At my cottage, I can hardly sneak an idle moment alone for the hours of partying, socializing, playing and maintaining the various apparati thereof. Something is always broken or about to be. Misplaced, mistreated or just plain worn out. The wife has her lists for me, the kids leave a hurricane trail behind them and there’s always a neighbour to whom I owe a return favour. Things cry out for attention every time I lower my weary self into the lounger. The guilt’s almost enough to make me get up and stop dreaming of doing nothing.
My Do Nothing Weekend…
Last summer I declared a “do nothing” weekend. The wife wanted to know what would be different. For one, doing nothing requires work. There’s the organization and assembly of everything that’s good for nothing. All the stuff I would need close at hand so that doing nothing wouldn’t be disturbed by having to do something.

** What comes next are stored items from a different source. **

(** The archive is mounted and the two queues are allocated and clear. *)
Lemma middle_spec fuel ks :
  (401 + length es <= fuel)%nat -> boot_ready pf (first_free pf) ks ->
  (forall a, a < pf -> ~ screen a -> rd8 (kmem ks) a = rd8 m0 a) ->
  let np := first_free pf in
  exists fs ks2, init_tarfs Y fuel (with_tm (n_fs N) (kmem ks)) = Some fs /\ num_dentries fs = n
    /\ alloc_queues (with_mem ks (tm fs)) = (VIRT_BASE + np, VIRT_BASE + (np + 4096 * 69), ks2)
    /\ boot_ready pf (np + 4096 * 138) ks2 /\ kept pf mount_bytes ks ks2 /\ table Y (kmem ks2) 0 (rows Y es 0)
    /\ (forall a, np <= a < np + 4096 * 138 -> rd8 (kmem ks2) a = 0).
Proof.
  intros Hf Hr Hm np. destruct HB as [B1 _ _ _ _ _ B7 B8 _ _ B11]. pose proof B1 as (Ha & Hlo & Hhi). fold np in B11.
  pose proof (ml_count _ _ _ _ (mn_layout _ _ _ _ _ _ B7)) as Ln.
  destruct (init_tarfs_spec Y n lit A fuel (with_tm (n_fs N) (kmem ks)) es) as (fs & E1 & Hn & Ht & Hw).
  { eapply mountable_ext; [| | | |exact B7]; try reflexivity. cbn [tm with_tm].
    intros a Hra. destruct (B8 a) as [H1 H2]; [|apply Hm; assumption].
    destruct Hra as [Hra| ->]; [left; exact Hra|]. right. left. unfold tent, SIZEOF_tarfs_entry. lia. }
  { exact Hf. }
  cbn [tm with_tm] in Hw. exists fs.
  assert (Hr1 : boot_ready pf np (with_mem ks (tm fs))).
  { destruct Hr as (k & Hk & E & [H1 H2 H3]). exists k. split; [exact Hk|]. split; [exact E|]. unfold next_phys in H1.
    constructor; unfold next_phys; kst_simpl; assumption. }
  assert (Hpg : kmalloc_pages (64 * SIZEOF_task) = 69) by reflexivity.
  destruct (kmalloc_kept pf B1 (64 * SIZEOF_task) np _ Hr1) as (s1 & K1 & R1 & [C1 G1 M1] & Z1 & F1);
    [unfold SIZEOF_task; lia|rewrite Hpg; lia|unfold np; lia|].
  rewrite Hpg in *. destruct (kmalloc_kept pf B1 (64 * SIZEOF_task) _ _ R1) as (s2 & K2 & R2 & [C2 G2 M2] & Z2 & F2);
    [unfold SIZEOF_task; lia|rewrite Hpg; lia|unfold np; lia|].
  rewrite Hpg in *. replace (np + 4096 * 69 + 4096 * 69) with (np + 4096 * 138) in * by lia.
  exists s2. split; [exact E1|]. split; [exact Hn|].
  assert (HW : forall a, a < np -> ~ freelist_cells pf a -> rd8 (kmem s2) a = rd8 (tm fs) a).
  { intros a Hlt Hfc. rewrite M2, M1 by (auto || unfold np in *; lia). kst_simpl. reflexivity. }
  split; [unfold alloc_queues; rewrite K1, K2; reflexivity|]. split; [exact R2|]. split; [|split].
  - constructor; [rewrite C2, C1; kst_simpl; reflexivity| |].
    { intros x Hx. rewrite G2, G1 by exact Hx. kst_simpl. reflexivity. }
    intros a Hna Hfc Hlt. rewrite HW by assumption.
    apply Hw. intros i Hi Hwr. apply Hna. exists i. auto.
  - eapply table_ext; [|exact Ht]. intros a Hra.
    assert (Hrl : length (rows Y es 0) = length es) by (clear; generalize 0; induction es; intros z; cbn; auto).
    assert (Hpl : a < pf).
    { rewrite Hrl, (mn_count _ _ _ _ _ _ B7) in Hra. apply B8. right. left. unfold tent, SIZEOF_tarfs_entry in *. lia. }
    apply HW; [unfold np, first_free; lia|unfold freelist_cells; lia].
  - intros a Hra. destruct (decide (a < np + 4096 * 69)); [|apply Z2; lia].
    rewrite F2 by (unfold freelist_cells, np, first_free in *; lia). apply Z1. lia.
Qed.

(** Two threads are created on the pages behind the queues. *)
Lemma threads_spec t np :
  boot_ready pf np (tk t) -> first_free pf <= np -> np + 8192 <= KWIN ->
  p_id t = 0 -> ready_procs t = 0 -> proc_count_in_list t = 0 ->
  let t2 := (create_pcb (create_pcb t (i_idle I)).2 (i_init_entry I)).2 in
  kept pf (fun _ => False) (tk t) (tk t2) /\ forall a, a < np -> ~ freelist_cells pf a -> rd8 (kmem (tk t2)) a = rd8 (kmem (tk t)) a.
Proof.
  intros Hr Hnp Hw H1 H2 H3 t2. destruct HB as [B1 _ _ _ _ _ _ _ _ [B9 B10] _]. pose proof (page_source_boot pf B1) as HPS.
  pose proof B1 as (Ha & Hlo & Hhi). assert (Hff : 0x200000 <= np) by (unfold first_free in *; lia).
  destruct (create_pcb_spec _ _ np t (i_idle I) 0 Hr ltac:(lia) B9) as (t1 & E1 & Hr1 & _ & Hp1 & _ & Hm1 & Hi1 & Hq1 & Hc1); try lia.
  rewrite H3, Z.eqb_refl in Hp1, Hm1. pose proof (create_pcb_same _ _ np t (i_idle I) Hr ltac:(lia)) as C1.
  unfold t2. rewrite E1 in C1 |- *. cbn [snd] in C1 |- *.
  destruct (create_pcb_spec _ _ (np + 4096) t1 (i_init_entry I) np Hr1 ltac:(lia) B10) as (t2' & E2 & _ & _ & _ & _ & Hm2 & _); try lia.
  rewrite Hc1, H3 in Hm2. change (0 + 1 =? 0) with false in Hm2. cbv iota in Hm2.
  pose proof (create_pcb_same _ _ (np + 4096) t1 (i_init_entry I) Hr1 ltac:(lia)) as C2. rewrite E2 in C2 |- *. cbn [snd] in C2 |- *.
  destruct C1 as [C1 G1], C2 as [C2 G2].
  assert (F : forall a, a < np -> ~ freelist_cells pf a -> rd8 (kmem (tk t2')) a = rd8 (kmem (tk t)) a).
  { intros a Hlt Hfc. unfold PCB_next in *. rewrite Hm2, Hm1 by (assumption || lia). reflexivity. }
  split; [|exact F]. constructor; [congruence| |intros a _ Hfc Hlt; apply F; [lia|exact Hfc]].
  apply alloc_kernel_globals. intros x Hx. rewrite G2, G1 by exact Hx. reflexivity.
Qed.

(** What [boot] has done when it creates the threads: [s1] is the state behind
    [set_free_list] on memory [m], [t0] the one from which the threads are created. *)
Record booted (N' : kernel D) (m : mem) (s1 : kst) (t0 : tst) : Prop := {
  bd_done : n_done N' = 1;
  bd_log : n_log N' = n_log N ++ smap_lines ss ++ [("physbase %p\n"%string, [0x200000]); ("physfree %p\n"%string, [pf]);
         ("tarfs in [%p:%p]\n"%string, [_binary_tarfs_start Y; _binary_tarfs_end Y])];
  bd_files : num_dentries (n_fs N') = n;
  bd_zombies : n_zombies N' = VIRT_BASE + first_free pf;
  bd_threads : n_thr N' = (create_pcb (create_pcb t0 (i_idle I)).2 (i_init_entry I)).2;
  bd_kernel : tk (n_thr N') = kk (n_kbd N');
  bd_state : t0 = with_tl (n_thr N) (mk_lst (tk t0) (upid (tl (n_thr N))) (process_count (tl (n_thr N)))
    (child_pid (tl (n_thr N))) (global_child (tl (n_thr N))) (curr_upcb (tl (n_thr N)))
    (VIRT_BASE + (first_free pf + 4096 * 69)));
  bd_after : after_boot m pf s1;
  bd_ram : forall a, ~ screen a -> rd8 m a = rd8 m0 a;
  bd_kept : kept pf (fun a => screen a \/ mount_bytes a) s1 (tk t0);
  bd_low : forall a, a < pf -> ~ screen a -> ~ mount_bytes a -> rd8 (kmem (tk t0)) a = rd8 m0 a;
  bd_ready : boot_ready pf (first_free pf + 4096 * 138) (tk t0);
  bd_table : table Y (kmem (tk t0)) 0 (rows Y es 0);
  bd_queues : forall a, first_free pf <= a < first_free pf + 4096 * 138 -> rd8 (kmem (tk t0)) a = 0 }.

Lemma boot_spec `{PortDev D} fuel :
  (401 + length es <= fuel)%nat -> (j < fuel)%nat -> (length ss < fuel)%nat ->
  exists N' m s1 t0, boot Y fuel I N = Some N' /\ booted N' m s1 t0.
Proof.
  intros Hf Hj Hs. pose proof HB as [B1 _ _ _ _ _ _ _ _ _ B11]. pose proof B1 as (Ha & Hlo & Hhi).
  destruct (front_spec fuel Hj Hs) as (s & l & s1 & ks & E1 & El & E2 & Hab & Ek & Hr & [Kc Kg Km] & Hlow & Hram).
  destruct (middle_spec fuel ks Hf Hr Hlow) as (fs & ks2 & E3 & Hn & E4 & Hr2 & [Mc Mg Mm] & Ht & Hz).
  destruct (init_kbd_ready pf _ (with_kk (n_kbd N) ks2) Hr2) as (Hr3 & [Ic Ig Im] & Ie).
  set (k3 := init_kbd (with_kk (n_kbd N) ks2)) in *. change (kk (with_kk (n_kbd N) ks2)) with ks2 in Ic, Ig, Im, Ie.
  set (t0 := with_tl (n_thr N) (mk_lst (kk k3) (upid (tl (n_thr N))) (process_count (tl (n_thr N))) (child_pid (tl (n_thr N)))
    (global_child (tl (n_thr N))) (curr_upcb (tl (n_thr N))) (VIRT_BASE + (first_free pf + 4096 * 69)))).
  set (t2 := (create_pcb (create_pcb t0 (i_idle I)).2 (i_init_entry I)).2) in *.
  rewrite Ek in E3, E4. pose proof (boot_eq Y fuel I N _ _ _ _ _ _ _ E1 E2 E3 E4) as EB.
  change (boot_threads I (with_kk (n_kbd N) ks2) (n_thr N) (VIRT_BASE + (first_free pf + 4096 * 69)))
    with (with_kk k3 (tk t2), t2) in EB. cbv beta iota in EB.
  eexists _, (kmem s), s1, t0. split; [exact EB|]. constructor; cbn [n_log n_done n_fs n_zombies n_thr n_kbd kk with_kk with_tm num_dentries];
    change (tk t0) with (kk k3); rewrite ?Ie; try assumption; try reflexivity.
  - rewrite El. reflexivity.
  - transitivity ks; [constructor; [exact Kc|exact Kg|intros a Hw; apply Km; tauto]|].
    transitivity ks2; [constructor; [exact Mc|exact Mg|intros a Hw; apply Mm; tauto]|].
    constructor; [exact Ic|exact Ig|intros a _; apply Im; tauto].
  - intros a Hlt Hns Hnm. rewrite Mm by (assumption || unfold freelist_cells, first_free; lia). apply Hlow; assumption.
Qed.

Next came the crucial location decision. Too near and I would be in the centre of the action I was escaping. Too far and I would have to do too much whenever I needed anything. Sun or shade? Deck or dock? Within range to call for service or too distant to be called? The wife, who rated my chances of doing more nothing than usual as nil, suggested the deep woods. A cool one, for sure.
On my nothing morning, I got up early to stake my territory and practise doing nothing before there was anyone around who I might be tempted to do anything with or vice versa. By the time I was awakened in the bright sunlight four hours later by a dog lick on the lips, I had succeeded in doing nothing but turning exposed flesh lobster red.

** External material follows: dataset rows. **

(* ===== verification/Start.v ===== *)
(** * From power-on to the shell

    [init_entry] of [sys/sysinit.c] on the machine that [boot] leaves: the thread
    that the first [yield] of [idle] switches to creates the first process from the
    archive, gives the processor a kernel stack for interrupts, and enters the
    program in user mode.  The last theorem composes the boot sequence, the thread
    switch, the creation of the process and the entry into one run. *)

From stdpp Require Import base gmap list numbers.
From Stdlib Require Import ZArith Lia.
From Stdlib Require Ascii String.
From S2P Require Import Prelude KLib Mmu Paging BootPaging Alloc Utils UserPaging AddrSpace Memmap.
From S2P Require Import UserMem Fault Console Cpu Keyboard Devices Tarfs Mount Loader LoadSegment Fork InitProc.
From S2P Require Import Threads Boot.
Import (notations) String.

(** ** The thread that starts the shell *)

Section enter.
Context (ready : Z -> kst -> Prop) (own : Z -> Prop) `{HPS : !PageSource ready own}.
Context (P lo : Z) (HP : P mod 4096 = 0) (HP0 : 0 <= P) (HPlo : P + 4096 <= lo).
Context (Hown : forall a, own a -> a < P).

Abbreviation uspace := (uspace ready P lo).
Abbreviation kregion := (kregion own P).
Abbreviation creatable := (creatable own P).
Abbreviation created := (created ready P lo).

(** What the thread needs besides the program: [cf] is the buffer of the file name,
    [v] the stack pointer in the context of the first thread, at [pp]. *)
Record enterable (np : Z) (T : gmap (Z * Z) Z) (t : tst) (b cf sbush tss rq pp v : Z) (nm : list Z)
    (e0 : member) (es : list member) (off isz : Z) : Prop := {
  en_file : kregion np T (kphys cf) (slen nm + 1);
  en_file_name : apart (kphys cf) (slen nm + 1) (kphys sbush) (slen nm + 1);
  en_file_archive : apart (kphys cf) (slen nm + 1) b (archive_size (e0 :: es) + 512);
  en_file_image : apart (kphys cf) (slen nm + 1) (b + off) isz;
  en_file_thread : apart (kphys cf) (slen nm + 1) (pp + PCB_rsp) 8;
  en_tss : kregion np T (kphys tss) 104;
  en_tss_queue : apart (kphys tss) 104 rq SIZEOF_task;
  en_screen : kregion np T video 4000;
  en_screen_queue : apart video 4000 rq SIZEOF_task;
  en_screen_tss : apart video 4000 (kphys tss) 104;
  en_thread : processes t = VIRT_BASE + pp /\ 0 <= pp;
  en_thread_at : kregion np T (pp + PCB_rsp) 8;
  en_thread_queue : apart (pp + PCB_rsp) 8 rq SIZEOF_task;
  en_stack : rd64 (kmem (tk t)) (pp + PCB_rsp) = v;
  en_boot : first_boot t <> 0 }.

It used to be that I could be out in the sun all day and no one cared. Today, people yell numbers at me if I even look at the sun. So I had an array of tanning products at my side that would put George Hamilton to shame. At least on my unbaked side. Start with a little pre-conditioning moisturizer and then go to that conditioner. Then use screen #197 every five minutes or until you sweat, except on your face where you need #49 ‘soft’, but remember to zinc nose and ears. Use a lotion here, a cream there and oil wherever else.

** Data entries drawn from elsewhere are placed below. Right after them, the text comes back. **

(** [SCHEDULE_POLICY] is defined, so the count is not decremented. *)
Definition move_to_next_pcb (fuel : nat) (s : pst) : option pst :=
  let none := Some (emit s [Kprintf "Error: No processes to move to\n" [] []]) in
  let i := idx_pcb s in
  if negb (process_count s =? 0) then
    this ← rq_at s i;
    next ← rq_at s (i + 1);
    if negb (pid this =? pid next) then
      s ← put_rq s i next;
      s ← skip_not_ready fuel (with_idx s (u16 (i + 1)));
      t ← rq_at s (idx_pcb s);
      Some (if pid t =? 0 then s else with_curr s (RQ (idx_pcb s)))
    else none
  else none.

Definition get_pid (s : pst) : Z := pid (curr s).
Definition get_ppid (s : pst) : Z := ppid (curr s).

(** ** The scheduler *)

(** The loop over [i]; [None] is an index outside the queue, a division by zero
    or a loop that has not ended. *)
Fixpoint parent_scan (fuel : nat) (s : pst) (i : Z) : option Z :=
  match fuel with
  | O => None
  | S f =>
      p ← rq_at s (u32 (i - 1));
      if negb (ppid (curr s) =? pid p) && negb (pid p =? 0) then
        if i =? u32 (process_count s - 1) then Some i
        else if process_count s =? 0 then None
        else if i mod process_count s =? 0 then parent_scan f s 1
        else parent_scan f s (u32 (i + 1))
      else Some i
  end.

Fixpoint child_scan (fuel : nat) (s : pst) (j : Z) : option Z :=
  match fuel with
  | O => None
  | S f =>
      p ← rq_at s j;
      if negb (pid (curr s) =? ppid p) && negb (pid p =? 0) then child_scan f s (u32 (j + 1))
      else Some j
  end.

(** The common tail: make [p] current and enter it. *)
Definition switch_to (s : pst) (p : pref) : pst :=
  let s := with_curr s p in
  emit s [TlbFlush (tcr3 (curr s)); SetPml4 (pml4e (curr s)); LoadSegment p; MapStack p; JmpUsrmode p].

Definition usr_schedule (fuel : nat) (s : pst) : option pst :=
  i ← parent_scan fuel s (process_count s);
  j ← (if i =? u32 (process_count s - 1) then child_scan fuel s 0 else Some 0);
  let i := u32 (i - 1) in
  p ← rq_at s i;
  if ppid (curr s) =? pid p then Some (switch_to s (RQ i))
  else
    c ← rq_at s j;
    if pid (curr s) =? ppid c then Some (switch_to s (RQ j)) else Some (emit s [Idle]).

Definition timer_callback (fuel : nat) (s : pst) : option pst :=
  let s := emit s [SendEOI 0] in
  let s := with_tick s (u32 (tick s + 1)) in
  if (tick s mod 160 =? 0) && negb (boot_done s =? 0) && (1 <? process_count s)
  then usr_schedule fuel s else Some s.

(** ** Exit *)

(** [while (i <= process_count)]: the index at which the search stops. *)
Fixpoint find_pid (n : nat) (s : pst) (i : Z) : option Z :=
  match n with
  | O => Some i
  | S n => t ← rq_at s i; if pid t =? pid (curr s) then Some i else find_pid n s (i + 1)
  end.

(** [while ((i + 1) <= process_count) { ready_queue[i] = ready_queue[i+1]; i++; }] *)
Fixpoint shift_down (n : nat) (s : pst) (i : Z) : option pst :=
  match n with
  | O => Some s
  | S n => t ← rq_at s (i + 1); s ← put_rq s i t; shift_down n s (i + 1)
  end.

(** The loop over [zombies] when the status is one. *)
Fixpoint reap_zombies (n : nat) (s : pst) (z : Z) : option pst :=
  match n with
  | O => Some s
  | S n =>
      if z <=? zom_count s then
        k ← zom_at s z;
        t ← zq_at s k;
        if pid t =? pid (curr s)
        then t' ← zq_at s (u64 (k + 1)); s ← put_zq s k t'; reap_zombies n s (z + 2)
        else reap_zombies n s (z + 1)
      else Some s
  end.

(** [while (j < process_count)]: make the parent current. *)
Fixpoint to_parent (n : nat) (s : pst) (j : Z) : option pst :=
  match n with
  | O => Some s
  | S n => t ← rq_at s j; if pid t =? ppid (curr s) then Some (with_curr s (RQ j)) else to_parent n s (j + 1)
  end.

(** The stores before the search: the process is marked and copied to the
    zombie queue, and its number is noted. *)
Definition mark_zombie (s : pst) (st : Z) : option pst :=
  let s := store s (curr_upcb s) (set_state (curr s) ZOMBIE) in
  t ← zq_at s (pid (curr s));
  s ← put_zq s (pid (curr s)) (set_exit t st);
  s ← put_zq s (pid (curr s)) (curr s);
  if st =? 0 then
    let s := with_zombies s (u16 (zom_count s + 1)) (zombies s) in
    put_zombie s (zom_count s) (pid (curr s))
  else put_zombie s (zom_count s) (pid (curr s)).

(** The search for the process in the ready queue and the closing of the gap. *)
Definition leave_queue (s : pst) : option pst :=
  i ← find_pid (Z.to_nat (process_count s)) s 1;
  if i <? process_count s then shift_down (Z.to_nat (process_count s - i)) s i else Some s.

(** [state] is an [int]. *)
Definition exit_process (s : pst) (st : Z) : option pst :=
  s ← mark_zombie s st;
  s ← leave_queue s;
  if st =? 1 then
    s ← reap_zombies (S (Z.to_nat (zom_count s))) s 0;
    Some (with_zombies s (u16 (zom_count s - 1)) (zombies s))
  else
    let s := with_count s (u16 (process_count s - 1)) in
    s ← to_parent (Z.to_nat (process_count s)) s 0;
    Some (emit s [LoadKrsp; JmpIsr]).

(** [while (i != pid && i < pid) i++;] with [int i]: [None] is the overflow of
    [i] past [INT_MAX], which has no meaning in C. *)
Fixpoint kill_search (n : nat) (p i : Z) : option Z :=
  match n with
  | O => None
  | S n =>
      if negb (i =? p) && (i <? p)
      then if i =? 2 ^ 31 - 1 then None else kill_search n p (i + 1)
      else Some i
  end.

(** [pid] is unsigned. *)
Definition kill_process (s : pst) (p : Z) : option pst :=
  let kill_proc := curr_upcb s in
  s ← (if p <=? 0 then Some (emit s [Kprintf "\nFailed to kill the process\n" [] []])
       else
         i ← kill_search (S (Z.to_nat p)) p 0;
         if i =? p then
           t ← zq_at s i;
           if pid t =? p then exit_process (with_curr s (ZQ i)) 1
           else Some (emit s [Kprintf "\nWrong pid\n" [] []])
         else Some (emit s [Kprintf "Cannot find the process\n" [] []]));
  Some (with_curr s kill_proc).

(** [_sleep] saves the stack pointer and enters the kernel thread. *)
Definition sleep_proc (s : pst) (time : Z) : pst :=
  let s := store s (curr_upcb s) (set_sleep (curr s) (s32 time)) in
  emit s [LoadKrsp; JmpIsr].

(** ** Wait *)

(** The search of [syswaitpid]: the first [i] from 1 to [process_count] that
    satisfies the test, or [process_count + 1]. *)
Fixpoint wait_search (n : nat) (s : pst) (test : task_struct -> bool) (i : Z) : option Z :=
  match n with
  | O => Some i
  | S n => t ← rq_at s i; if test t then Some i else wait_search n s test (i + 1)
  end.

(** [p] is [int pid]; the comparison with the unsigned field converts it. *)
Definition syswaitpid (s : pst) (p status : Z) : option (Z * pst) :=
  let pcb := curr_upcb s in
  let me := pid (curr s) in
  let n := Z.to_nat (process_count s) in
  if p <? 0 then
    i ← wait_search n s (fun t => ppid t =? me) 1;
    let child := RQ i in
    if process_count s <? i then Some (0, s)
    else
      let s := store s pcb (set_wait (deref s pcb) (pid (deref s child))) in
      if decide (state (deref s child) = ZOMBIE) then
        z ← zq_at s (pid (deref s child)); Some (exit_status z, s)
      else
        let s := store s pcb (set_state (deref s pcb) WAIT) in
        let s := store s pcb (set_wait (deref s pcb) (pid (deref s child))) in
        Some (0, emit s [Int 0x81])
  else
    i ← wait_search n s (fun t => pid t =? p) 1;
    let child := RQ i in
    if process_count s <? i then
      let s := store s pcb (set_wait (deref s pcb) 0) in
      Some (0, store s pcb (set_state (deref s pcb) READY))
    else
      let s := store s pcb (set_state (deref s pcb) WAIT) in
      let s := store s pcb (set_wait (deref s pcb) (pid (deref s child))) in
      if decide (state (deref s child) = ZOMBIE) then
        z ← zq_at s (pid (deref s child));
        let s := store s pcb (set_wait (deref s pcb) 0) in
        Some (exit_status z, store s pcb (set_state (deref s pcb) READY))
      else
        let s := store s pcb (set_state (deref s pcb) WAIT) in
        let s := store s pcb (set_wait (deref s pcb) (pid (deref s child))) in
        Some (0, emit s [Int 0x81]).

Although I was too late by a half, I made application as instructed with the result that my beer kept slipping through my fingers and my body sliding down the chaise lounge. I moved to my hammock in the shade and settled in with a great contented, greasy sigh. And promptly became the main meal prospect for a pair of horse flies or deer flies or whatever – I never saw them around any animal, only me. Doing nothing became relative as I twitched, shook, wriggled swatted, flailed and otherwise tried to end their mealtime prematurely. I threw water, sand, a branch and smashed my book at them. All I got was tired, wet, dirty and a bug squished on an as yet unread page of my book. Lord of the Flies.
Ever sympathetic and cool of comment, the wife brought me a horse blanket and a bug hat. Perhaps it was blanket-induced heat prostration. Maybe not being able to drink, eat or see through the bug hat’s screening. Or the fly trapped inside. Or perhaps it was the sound of everyone else having so much fun nearby. Whatever, I began to fidget. And itch. Squirm and sweat. Doing nothing was wearing me out. Never have so few done so little with so much hassle.
As I trudged back to the action with my do nothing stuff, I was greeted by exuberant cries of “He’s back! Let’s throw him in the lake!” Nothing doing.